■ Required work
The entries that follow include a run beginning at the line with "(after : list" and ending at the line with "Done (varN_bytes k"; restate that run word for word and leave the rest out.

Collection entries
*****

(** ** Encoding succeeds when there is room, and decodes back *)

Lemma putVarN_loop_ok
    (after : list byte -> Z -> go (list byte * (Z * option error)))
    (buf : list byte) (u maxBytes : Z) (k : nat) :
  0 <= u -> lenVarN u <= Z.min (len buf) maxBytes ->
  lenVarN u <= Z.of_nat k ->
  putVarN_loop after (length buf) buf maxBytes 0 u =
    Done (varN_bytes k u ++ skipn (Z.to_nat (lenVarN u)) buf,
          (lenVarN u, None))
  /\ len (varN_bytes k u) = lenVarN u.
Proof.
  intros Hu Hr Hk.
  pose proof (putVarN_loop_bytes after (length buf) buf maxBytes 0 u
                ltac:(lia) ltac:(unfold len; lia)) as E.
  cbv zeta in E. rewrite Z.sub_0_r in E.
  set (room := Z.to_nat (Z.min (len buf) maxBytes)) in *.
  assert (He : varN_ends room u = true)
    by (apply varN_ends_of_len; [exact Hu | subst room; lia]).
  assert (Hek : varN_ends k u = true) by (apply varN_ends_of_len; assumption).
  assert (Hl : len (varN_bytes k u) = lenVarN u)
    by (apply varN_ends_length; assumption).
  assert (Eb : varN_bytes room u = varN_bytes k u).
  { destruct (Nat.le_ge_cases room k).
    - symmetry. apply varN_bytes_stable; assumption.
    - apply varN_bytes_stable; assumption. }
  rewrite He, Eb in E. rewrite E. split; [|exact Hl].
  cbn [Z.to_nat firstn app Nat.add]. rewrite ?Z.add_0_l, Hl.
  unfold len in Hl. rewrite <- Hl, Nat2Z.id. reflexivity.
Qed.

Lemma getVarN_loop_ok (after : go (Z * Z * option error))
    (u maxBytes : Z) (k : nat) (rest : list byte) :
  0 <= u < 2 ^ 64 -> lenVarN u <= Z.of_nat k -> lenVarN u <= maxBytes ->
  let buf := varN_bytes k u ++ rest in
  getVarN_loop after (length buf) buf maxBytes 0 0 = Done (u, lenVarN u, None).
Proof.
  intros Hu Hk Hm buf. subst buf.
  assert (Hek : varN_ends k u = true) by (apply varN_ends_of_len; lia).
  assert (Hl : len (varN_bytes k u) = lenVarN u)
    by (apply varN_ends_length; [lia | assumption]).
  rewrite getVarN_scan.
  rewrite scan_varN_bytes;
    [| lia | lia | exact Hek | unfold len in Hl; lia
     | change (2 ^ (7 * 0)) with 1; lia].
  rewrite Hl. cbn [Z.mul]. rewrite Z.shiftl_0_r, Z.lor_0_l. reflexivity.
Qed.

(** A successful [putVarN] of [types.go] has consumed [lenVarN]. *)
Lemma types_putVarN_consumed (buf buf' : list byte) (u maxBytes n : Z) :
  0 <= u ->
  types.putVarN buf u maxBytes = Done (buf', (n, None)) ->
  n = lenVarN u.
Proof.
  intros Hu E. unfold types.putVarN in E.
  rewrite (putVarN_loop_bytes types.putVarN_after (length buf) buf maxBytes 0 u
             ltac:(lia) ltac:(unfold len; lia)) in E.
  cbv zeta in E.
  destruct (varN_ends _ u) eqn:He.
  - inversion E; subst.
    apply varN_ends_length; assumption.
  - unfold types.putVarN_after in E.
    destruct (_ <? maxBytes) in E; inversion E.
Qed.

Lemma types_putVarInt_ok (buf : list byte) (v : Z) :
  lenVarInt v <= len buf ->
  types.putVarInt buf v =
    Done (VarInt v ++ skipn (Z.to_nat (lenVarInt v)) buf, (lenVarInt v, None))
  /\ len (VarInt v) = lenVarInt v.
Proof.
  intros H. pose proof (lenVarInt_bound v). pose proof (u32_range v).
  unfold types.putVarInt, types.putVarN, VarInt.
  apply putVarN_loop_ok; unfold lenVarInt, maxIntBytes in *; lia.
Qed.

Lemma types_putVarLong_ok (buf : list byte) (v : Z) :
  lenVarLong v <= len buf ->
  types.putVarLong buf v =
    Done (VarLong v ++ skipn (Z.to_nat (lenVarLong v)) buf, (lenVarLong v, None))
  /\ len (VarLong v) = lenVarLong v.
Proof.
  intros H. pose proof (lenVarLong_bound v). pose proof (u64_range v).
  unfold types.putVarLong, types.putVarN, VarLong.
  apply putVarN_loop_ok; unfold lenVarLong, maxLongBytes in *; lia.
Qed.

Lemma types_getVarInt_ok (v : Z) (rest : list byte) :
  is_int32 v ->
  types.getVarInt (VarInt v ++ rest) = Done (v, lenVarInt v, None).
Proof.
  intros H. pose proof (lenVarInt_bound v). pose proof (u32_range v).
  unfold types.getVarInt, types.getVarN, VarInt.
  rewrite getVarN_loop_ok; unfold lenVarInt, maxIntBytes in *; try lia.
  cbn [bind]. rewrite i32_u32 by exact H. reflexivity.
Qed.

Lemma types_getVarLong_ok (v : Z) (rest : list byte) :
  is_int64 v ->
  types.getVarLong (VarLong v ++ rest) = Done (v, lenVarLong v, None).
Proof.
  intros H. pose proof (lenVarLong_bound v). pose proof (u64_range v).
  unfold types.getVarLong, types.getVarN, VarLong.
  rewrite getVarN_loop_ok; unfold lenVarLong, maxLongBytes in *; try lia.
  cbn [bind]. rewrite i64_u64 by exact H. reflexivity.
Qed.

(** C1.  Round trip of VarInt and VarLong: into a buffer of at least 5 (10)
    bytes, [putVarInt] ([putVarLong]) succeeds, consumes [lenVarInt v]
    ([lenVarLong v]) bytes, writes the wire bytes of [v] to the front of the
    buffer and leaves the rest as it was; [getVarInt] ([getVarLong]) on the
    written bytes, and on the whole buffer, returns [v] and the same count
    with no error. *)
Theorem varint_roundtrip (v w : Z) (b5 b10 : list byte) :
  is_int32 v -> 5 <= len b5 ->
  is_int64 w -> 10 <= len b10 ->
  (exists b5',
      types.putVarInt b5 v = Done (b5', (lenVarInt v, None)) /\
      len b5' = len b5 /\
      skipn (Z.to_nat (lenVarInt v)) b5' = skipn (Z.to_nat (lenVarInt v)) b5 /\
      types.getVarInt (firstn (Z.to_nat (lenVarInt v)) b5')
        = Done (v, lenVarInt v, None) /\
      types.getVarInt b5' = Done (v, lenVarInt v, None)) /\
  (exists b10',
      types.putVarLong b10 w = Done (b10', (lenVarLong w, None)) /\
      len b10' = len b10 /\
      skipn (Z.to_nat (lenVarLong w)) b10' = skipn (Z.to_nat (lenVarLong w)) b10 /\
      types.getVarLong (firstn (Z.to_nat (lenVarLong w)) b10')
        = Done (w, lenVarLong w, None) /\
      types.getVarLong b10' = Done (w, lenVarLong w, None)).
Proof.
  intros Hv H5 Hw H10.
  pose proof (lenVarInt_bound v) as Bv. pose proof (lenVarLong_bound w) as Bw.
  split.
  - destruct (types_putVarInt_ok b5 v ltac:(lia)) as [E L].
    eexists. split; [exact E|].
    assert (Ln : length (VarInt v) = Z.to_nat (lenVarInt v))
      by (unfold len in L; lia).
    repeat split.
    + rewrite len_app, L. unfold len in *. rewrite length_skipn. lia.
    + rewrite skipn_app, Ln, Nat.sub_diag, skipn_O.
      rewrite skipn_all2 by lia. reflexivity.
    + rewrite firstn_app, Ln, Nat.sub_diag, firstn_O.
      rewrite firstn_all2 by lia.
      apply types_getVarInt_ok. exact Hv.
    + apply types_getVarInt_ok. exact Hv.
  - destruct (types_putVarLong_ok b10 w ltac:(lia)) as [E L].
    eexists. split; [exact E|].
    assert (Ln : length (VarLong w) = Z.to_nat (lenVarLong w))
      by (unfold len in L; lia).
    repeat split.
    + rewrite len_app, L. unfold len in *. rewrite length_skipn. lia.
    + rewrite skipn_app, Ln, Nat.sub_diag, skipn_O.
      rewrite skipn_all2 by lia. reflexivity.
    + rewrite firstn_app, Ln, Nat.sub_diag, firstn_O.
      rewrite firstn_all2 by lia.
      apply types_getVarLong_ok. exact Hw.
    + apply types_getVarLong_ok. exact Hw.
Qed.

*****

■ Exercise answer
    (after : list byte -> Z -> go (list byte * (Z * option error)))
    (buf : list byte) (u maxBytes : Z) (k : nat) :
  0 <= u -> lenVarN u <= Z.min (len buf) maxBytes ->
  lenVarN u <= Z.of_nat k ->
  putVarN_loop after (length buf) buf maxBytes 0 u =
    Done (varN_bytes k u ++ skipn (Z.to_nat (lenVarN u)) buf,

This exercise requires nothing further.